L = gT²/4π² = 9.8 × 4 / (4 × 9.8) = 1 m

A second's pendulum has length ≈ 1 m

This is why grandfather clocks with a 1-metre pendulum tick every second. The second's pendulum length varies slightly with location because g varies with latitude and altitude.

6. Energy of a Simple Pendulum

The total mechanical energy of a pendulum is conserved (ignoring air resistance). At the mean position (bottom), all energy is kinetic: KE = ½mv²_max. At the extreme positions, all energy is potential: PE = mgL(1−cosθ₀) where θ₀ is the amplitude angle. For small angles: PE ≈ ½mgLθ₀² = ½mω²A² where A is the arc amplitude.

📌 At mean position: KE = max, PE = 0, v = v_max = Aω

📌 At extreme: KE = 0, PE = max, v = 0

📌 At x = A/√2: KE = PE = E_total/2

📌 Total energy E = ½mω²A² = ½m(g/L)A² (for small oscillations)

7. Physical Pendulum vs Simple Pendulum

A physical pendulum is a rigid body oscillating about a pivot point that is NOT at its centre of mass. Its time period is T = 2π√(I/mgh) where I is moment of inertia about the pivot, m is total mass, and h is distance from pivot to centre of mass. A simple pendulum is a special case of physical pendulum where all mass is concentrated at one point at distance L from pivot.

8. Damped and Forced Oscillations

In reality, a pendulum loses energy to air resistance and the amplitude gradually decreases — this is damped oscillation. The frequency of damped oscillation is slightly less than the natural frequency. In forced oscillation, an external periodic force is applied. When the external frequency equals the natural frequency, resonance occurs — amplitude becomes maximum. Resonance is used in radio tuning, musical instruments, and MRI machines.

⚠️ T = 2π√(L/g) → L = gT²/4π² — always rearrange correctly

⚠️ T² = 4π²L/g — squaring removes the square root cleanly

⚠️ π² = 9.87 ≈ 9.8 = g — when g = π² = 9.8, L = T²/4 numerically

⚠️ T = 2s gives L = 1 m at g = π² = 9.8 (second's pendulum)

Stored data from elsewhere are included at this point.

(** X22.  When [AddrNetProtoLocked] succeeds, the protocol it returns is
    the endpoint's own, or IPv4 for an IPv6 endpoint that is not
    IPv6-only; when it fails it returns the zero address and protocol 0. *)
Theorem AddrNetProtoLocked_protocol (t : TransportEndpointInfo)
    (addr : FullAddress) (v6only bind : bool) a p :
  (AddrNetProtoLocked t addr v6only bind = Ret (a, p, None) ->
   p = NetProto t \/
   (p = header.IPv4ProtocolNumber /\ NetProto t = IPv6ProtocolNumber /\
    v6only = false)) /\
  (forall err,
     AddrNetProtoLocked t addr v6only bind = Ret (a, p, Some err) ->
     a = FullAddress_zero /\ p = 0).
Proof.
  unfold AddrNetProtoLocked.
  destruct (addrNetProto_unwrap t addr) as [[netProto addr']|msg]; simpl;
    [|split; [discriminate | intros err; discriminate]].
  destruct (addrNetProto_family t addr') as [e|];
    [split; [discriminate | by intros err [= <- <- _]]|].
  destruct (decide (netProto = NetProto t)) as [Heq|Hne].
  - rewrite (bool_decide_eq_true_2 _ Heq).
    split; [|intros err; discriminate].
    intros [= _ <-]. by left.
  - rewrite (bool_decide_eq_false_2 _ Hne).
    destruct (bool_decide (netProto = header.IPv4ProtocolNumber)) eqn:H4;
      [|split; [discriminate | by intros err [= <- <- _]]].
    destruct (bool_decide (NetProto t = IPv6ProtocolNumber)) eqn:H6; simpl;
      [|split; [discriminate | by intros err [= <- <- _]]].
    apply bool_decide_eq_true in H4, H6.
    destruct v6only.
    + split; [discriminate | by intros err [= <- <- _]].
    + split; [|intros err; discriminate].
      intros [= _ <-]. by right.
Qed.

(** X23.  [AddrNetProtoLocked] refuses an address of the other family than
    the endpoint's local address: an IPv6-sized address that is not
    IPv4-mapped on an IPv4-sized local address with
    [InvalidEndpointState], an IPv4-sized address on an IPv6-sized local
    address with [NetworkUnreachable].  It refuses an IPv4-sized address
    on an IPv6 endpoint with [v6only] set whatever the local address is:
    the check of the families comes first, so the error is
    [NetworkUnreachable] when the local address is IPv6-sized and
    [HostUnreachable] when it is not.  The sizes and the protocol numbers
    of IPv4 and IPv6 are taken to differ. *)
Theorem AddrNetProtoLocked_refuses (t : TransportEndpointInfo)
    (addr : FullAddress) (v6only bind : bool) :
  IPv4AddressSizeBits <> IPv6AddressSizeBits ->
  (tcpip.BitLen (LocalAddress (ID t)) = IPv4AddressSizeBits ->
   tcpip.BitLen (Addr addr) = IPv6AddressSizeBits ->
   IsV4MappedAddress (Addr addr) = false ->
   AddrNetProtoLocked t addr v6only bind
     = Ret (FullAddress_zero, 0, Some ErrInvalidEndpointState)) /\
  (tcpip.BitLen (LocalAddress (ID t)) = IPv6AddressSizeBits ->
   tcpip.BitLen (Addr addr) = IPv4AddressSizeBits ->
   AddrNetProtoLocked t addr v6only bind
     = Ret (FullAddress_zero, 0, Some tcpip.ErrNetworkUnreachable)) /\
  (NetProto t = IPv6ProtocolNumber ->
   header.IPv4ProtocolNumber <> IPv6ProtocolNumber ->
   tcpip.BitLen (Addr addr) = IPv4AddressSizeBits ->
   v6only = true ->
   AddrNetProtoLocked t addr v6only bind
     = Ret (FullAddress_zero, 0,
            Some (if bool_decide (tcpip.BitLen (LocalAddress (ID t))
                                  = IPv6AddressSizeBits)
                  then tcpip.ErrNetworkUnreachable
                  else tcpip.ErrHostUnreachable))).
Proof.
  intros Hsizes. unfold AddrNetProtoLocked, addrNetProto_unwrap.
  split; [|split].
  - intros Hlocal Haddr Hmapped.
    rewrite bool_decide_eq_false_2 by congruence.
    rewrite (bool_decide_eq_true_2 _ Haddr), Hmapped. simpl.
    unfold addrNetProto_family.
    by rewrite (bool_decide_eq_true_2 _ Hlocal), (bool_decide_eq_true_2 _ Haddr).
  - intros Hlocal Haddr.
    rewrite (bool_decide_eq_true_2 _ Haddr). simpl.
    unfold addrNetProto_family.
    rewrite bool_decide_eq_false_2 by congruence.
    by rewrite (bool_decide_eq_true_2 _ Hlocal), (bool_decide_eq_true_2 _ Haddr).
  - intros H6 Hprotos Haddr ->.
    rewrite (bool_decide_eq_true_2 _ Haddr). simpl.
    unfold addrNetProto_family.
    rewrite (bool_decide_eq_false_2 (tcpip.BitLen (Addr addr) = IPv6AddressSizeBits))
      by congruence.
    destruct (decide (tcpip.BitLen (LocalAddress (ID t)) = IPv6AddressSizeBits))
      as [Hlocal|Hlocal].
    { rewrite (bool_decide_eq_false_2
                 (tcpip.BitLen (LocalAddress (ID t)) = IPv4AddressSizeBits))
        by congruence.
      by rewrite (bool_decide_eq_true_2 _ Hlocal), (bool_decide_eq_true_2 _ Haddr). }
    rewrite (bool_decide_eq_false_2 _ Hlocal).
    assert ((if bool_decide (tcpip.BitLen (LocalAddress (ID t)) = IPv4AddressSizeBits)
             then None else None) = (None : option tcpip.Error)) as ->
      by (by destruct (bool_decide _)).
    rewrite H6.
    rewrite (bool_decide_eq_false_2 _ Hprotos).
    by rewrite !bool_decide_eq_true_2.
Qed.

End AddrNetProtoFacts.

(** * Use of a NIC id after its removal *)

Section AfterRemoval.

Context `{!NICPkg} `{!CoordinatorPkg} `{!GoRuntime} `{!RoutePkg}.

(** X24.  Once [RemoveNIC] has run for an id, with whatever result, the
    operations on that NIC all report that it is gone and leave the stack
    alone: [UnknownNICID] from [EnableNIC], [SetNICName],
    [SetNICForwarding], [NICForwarding], [SetNICCoordinator], [SetNICStack]
    and a further [RemoveNIC]; [NoSuchFile] from [GetNICByID]; false from
    [CheckNIC]; the empty name; no multicast route. *)
Theorem after_RemoveNIC (s : Stack) (id : tcpip.NICID) :
  let s' := (RemoveNIC s id).1.1 in
  EnableNIC s' id = (s', Some tcpip.ErrUnknownNICID) /\
  (forall name, SetNICName s' id name = (s', Some tcpip.ErrUnknownNICID)) /\
  (forall protocol enable_,
     SetNICForwarding s' id protocol enable_
       = (s', tcpip.Err tcpip.ErrUnknownNICID)) /\
  (forall protocol,
     NICForwarding s' id protocol = tcpip.Err tcpip.ErrUnknownNICID) /\
  (forall mid, SetNICCoordinator s' id mid = (s', Some tcpip.ErrUnknownNICID)) /\
  (forall (h : gmap Z Stack) sp peer,
     h !! sp = Some s' ->
     SetNICStack h sp id peer = Ret (h, [], (0, Some tcpip.ErrUnknownNICID))) /\
  RemoveNIC s' id = (s', [], Some tcpip.ErrUnknownNICID) /\
  GetNICByID s' id = tcpip.Err tcpip.ErrNoSuchFile /\
  CheckNIC s' id = false /\
  FindNICNameFromID s' id = EmptyString /\
  (forall remoteAddr netProto,
     NewRouteForMulticast s' id remoteAddr netProto = None).
Proof.
  intros s'.
  assert (nics s' !! id = None) as Hgone.
  { subst s'. rewrite RemoveNIC_nics. apply lookup_delete_eq. }
  unfold EnableNIC, SetNICName, SetNICForwarding, NICForwarding,
    SetNICCoordinator, GetNICByID, CheckNIC, FindNICNameFromID,
    NewRouteForMulticast, RemoveNIC, removeNICLocked.
  rewrite !Hgone. repeat (split; [done|]).
  split; [|done].
  intros h sp peer Hsp. unfold SetNICStack. by rewrite Hsp, Hgone.
Qed.

End AfterRemoval.

(** * Worked instances of the further properties *)

Section MoreExamples.

#[local] Existing Instances sample.headerPkg sample.subnetOps sample.routePkg
  sample.goRuntime sample2.coordinatorPkg sample2.addrPkg.

#[local] Instance sample_nicPkg : NICPkg := sample.nicPkg None.

Import sample sample2.

Lemma stackEth0_nics k m :
  nics stackEth0 !! k = Some m -> k = 1 /\ m = eth0.
Proof.
  change (nics stackEth0) with ({[ 1 := eth0 ]} : gmap Z nic.t).
  intros Hk. apply lookup_singleton_Some in Hk as [<- <-]. done.
Qed.

Lemma SetRouteTable_GetRouteTable_witness :
  sortedByPrefix (GetRouteTable stackRoutes) /\
  GetRouteTable (SetRouteTable stackEth7 (GetRouteTable stackRoutes))
    = GetRouteTable stackRoutes.
Proof.
  assert (sortedByPrefix (GetRouteTable stackRoutes)) as Hs.
  { repeat constructor; vm_compute; discriminate. }
  split; [exact Hs|].
  apply (SetRouteTable_GetRouteTable stackEth7 _ Hs).
Defined.

Lemma ReplaceRoute_spec_witness :
  sortedByPrefix (routeTable stackRoutes) /\
  GetRouteTable (ReplaceRoute stackRoutes r8gw) = [r16; r8gw; r0] /\
  List.filter (fun e => tcpip.Equal e r8gw)
              (GetRouteTable (ReplaceRoute stackRoutes r8gw)) = [r8gw] /\
  sortedByPrefix (GetRouteTable (ReplaceRoute stackRoutes r8gw)).
Proof.
  assert (sortedByPrefix (routeTable stackRoutes)) as Hs.
  { repeat constructor; vm_compute; discriminate. }
  split; [exact Hs|]. split; [reflexivity|].
  destruct (ReplaceRoute_spec stackRoutes r8gw) as (Hone & _ & Hsorted).
  split; [exact Hone | exact (Hsorted Hs)].
Defined.


Lemma NextNICID_fresh_witness :
  0 <= nicIDGen stackEth0 < 2 ^ 31 /\
  nicIDGen stackEth0 < 2 ^ 31 - 1 /\
  (NextNICID stackEth0).2 = Ret 1 /\
  (NextNICID (NextNICID stackEth0).1).2 = Ret 2 /\
  nicIDGen stackFull = 2 ^ 31 - 1 /\
  exists msg, (NextNICID stackFull).2 = Panic msg.
Proof.
  assert (0 <= nicIDGen stackEth0 < 2 ^ 31) as H0
    by (vm_compute; split; [discriminate | reflexivity]).
  assert (nicIDGen stackEth0 < 2 ^ 31 - 1) as H1 by (vm_compute; reflexivity).
  assert (0 <= nicIDGen stackFull < 2 ^ 31) as H2
    by (vm_compute; split; [discriminate | reflexivity]).
  assert (nicIDGen stackFull = 2 ^ 31 - 1) as H3 by reflexivity.
  split; [exact H0|]. split; [exact H1|].
  split; [exact (proj1 (proj1 (NextNICID_fresh stackEth0 H0) H1))|].
  split; [reflexivity|]. split; [exact H3|].
  exact (proj2 (NextNICID_fresh stackFull H2) H3).
Defined.

Lemma CreateNICWithOptions_adds_witness :
  (2 : Z) <> 0 /\
  nics stackEth0 !! 2 = None /\
  (forall k m, nics stackEth0 !! k = Some m -> nic.Name m <> "eth1") /\
  exists s' calls err,
    CreateNICWithOptions stackEth0 2 200 (NICOptions.mk "eth1" false)
      = Ret (s', calls, err) /\
    HasNIC s' 2 = true /\
    routeTable s' = routeTable stackEth0.
Proof.
  assert ((2 : Z) <> 0) as Hid by discriminate.
  assert (nics stackEth0 !! 2 = None) as Hfresh by reflexivity.
  assert (forall k m, nics stackEth0 !! k = Some m -> nic.Name m <> "eth1")
    as Hname.
  { intros k m Hk. apply stackEth0_nics in Hk as [_ ->]. discriminate. }
  assert (applyDefaultForwarding
            (newNIC stackEth0 2 200 (NICOptions.mk "eth1" false))
            (rangeProtos (defaultForwardingEnabled stackEth0))
          = Ret (nicWith 2 "eth1" 200 None false [])) as Hfwd
    by (vm_compute; reflexivity).
  split; [exact Hid|]. split; [exact Hfresh|]. split; [exact Hname|].
  destruct (CreateNICWithOptions_adds stackEth0 2 200
              (NICOptions.mk "eth1" false)
              (nicWith 2 "eth1" 200 None false [])
              Hid Hfresh (or_intror Hname) Hfwd)
    as (s' & calls & err & Hrun & _ & _ & Hhas & _ & Hrt & _).
  exists s', calls, err. split; [exact Hrun|]. split; [exact Hhas | exact Hrt].
Defined.

Lemma CreateNICWithOptions_twice_witness :
  (2 : Z) <> 0 /\
  exists s' calls err,
    CreateNICWithOptions stackEth0 2 200 (NICOptions.mk "eth1" false)
      = Ret (s', calls, err) /\
    CreateNICWithOptions s' 2 201 (NICOptions.mk "eth1" false)
      = Ret (s', [], Some tcpip.ErrDuplicateNICID).
Proof.
  assert ((2 : Z) <> 0) as Hid by discriminate.
  split; [exact Hid|].
  destruct (CreateNICWithOptions stackEth0 2 200 (NICOptions.mk "eth1" false))
    as [[[s' calls] err]|msg] eqn:Hrun;
    [|vm_compute in Hrun; discriminate Hrun].
  exists s', calls, err. split; [reflexivity|].
  apply (CreateNICWithOptions_twice stackEth0 2 200 201
           (NICOptions.mk "eth1" false) s' calls err Hid Hrun).
Defined.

Frequently Asked Questions
1. How is time period calculated from 30 oscillations in 60s?
T = total time / number of oscillations = 60/30 = 2 s. Taking many oscillations (30 here) reduces timing error — if stopwatch error is 0.1s, error per oscillation = 0.1/30 ≈ 0.003s instead of 0.1s for a single oscillation.
2. Why is π² = 9.8 given in the problem?
π² = 9.87 ≈ 9.8. In this problem g is also 9.8 m/s². So g/π² = 1, which simplifies L = gT²/4π² = T²/4. With T=2s: L = 4/4 = 1 m. The fact that g ≈ π² numerically is a convenient approximation used in pendulum calculations.
3. What is a second's pendulum?
A pendulum with time period T = 2s (completes one full oscillation in 2 seconds). Its length L = gT²/4π² = 9.8×4/(4×9.8) = 1 m at standard gravity. Used in grandfather clocks. Each half-swing (1 second) moves the clock hands by one tick.
4. Does mass of bob affect time period?
No. T = 2π√(L/g) has no mass term. The restoring force mg sinθ and the inertial force ma both contain mass m, which cancels. This was Galileo's famous discovery — all pendulums of the same length swing at the same rate regardless of bob mass.
5. What happens to pendulum in a lift accelerating upward?
Effective gravity g_eff = g + a (greater than g). T = 2π√(L/g_eff) decreases. The pendulum swings faster — a clock with this pendulum would run fast. If lift decelerates (while going up) or accelerates downward: g_eff = g − a → T increases → clock runs slow.
6. What is the formula for L in terms of T?
L = gT²/4π². Substituting T=2s, g=9.8, π²=9.8: L = 9.8×4/(4×9.8) = 1 m. If the answer is 1.5m, it would require T = √(4π²×1.5/g) = 2π√(1.5/9.8) ≈ 2.46s, suggesting total time for 30 oscillations would be 73.7s, not 60s.
7. How does temperature affect a pendulum clock?
Higher temperature → rod/string expands → effective length L increases → T increases (T ∝ √L) → clock runs slow (loses time). This is why precision pendulum clocks use invar (invariable steel) — an alloy with negligible thermal expansion coefficient to maintain constant L.
8. What is resonance in forced oscillations?
When driving frequency = natural frequency of pendulum, resonance occurs. Amplitude becomes maximum. Examples: Pushing a swing at its natural frequency (builds up large amplitude), Tacoma Narrows Bridge collapse (wind matched bridge's natural frequency), MRI machine (magnetic resonance of hydrogen nuclei), radio tuning (LC circuit resonance).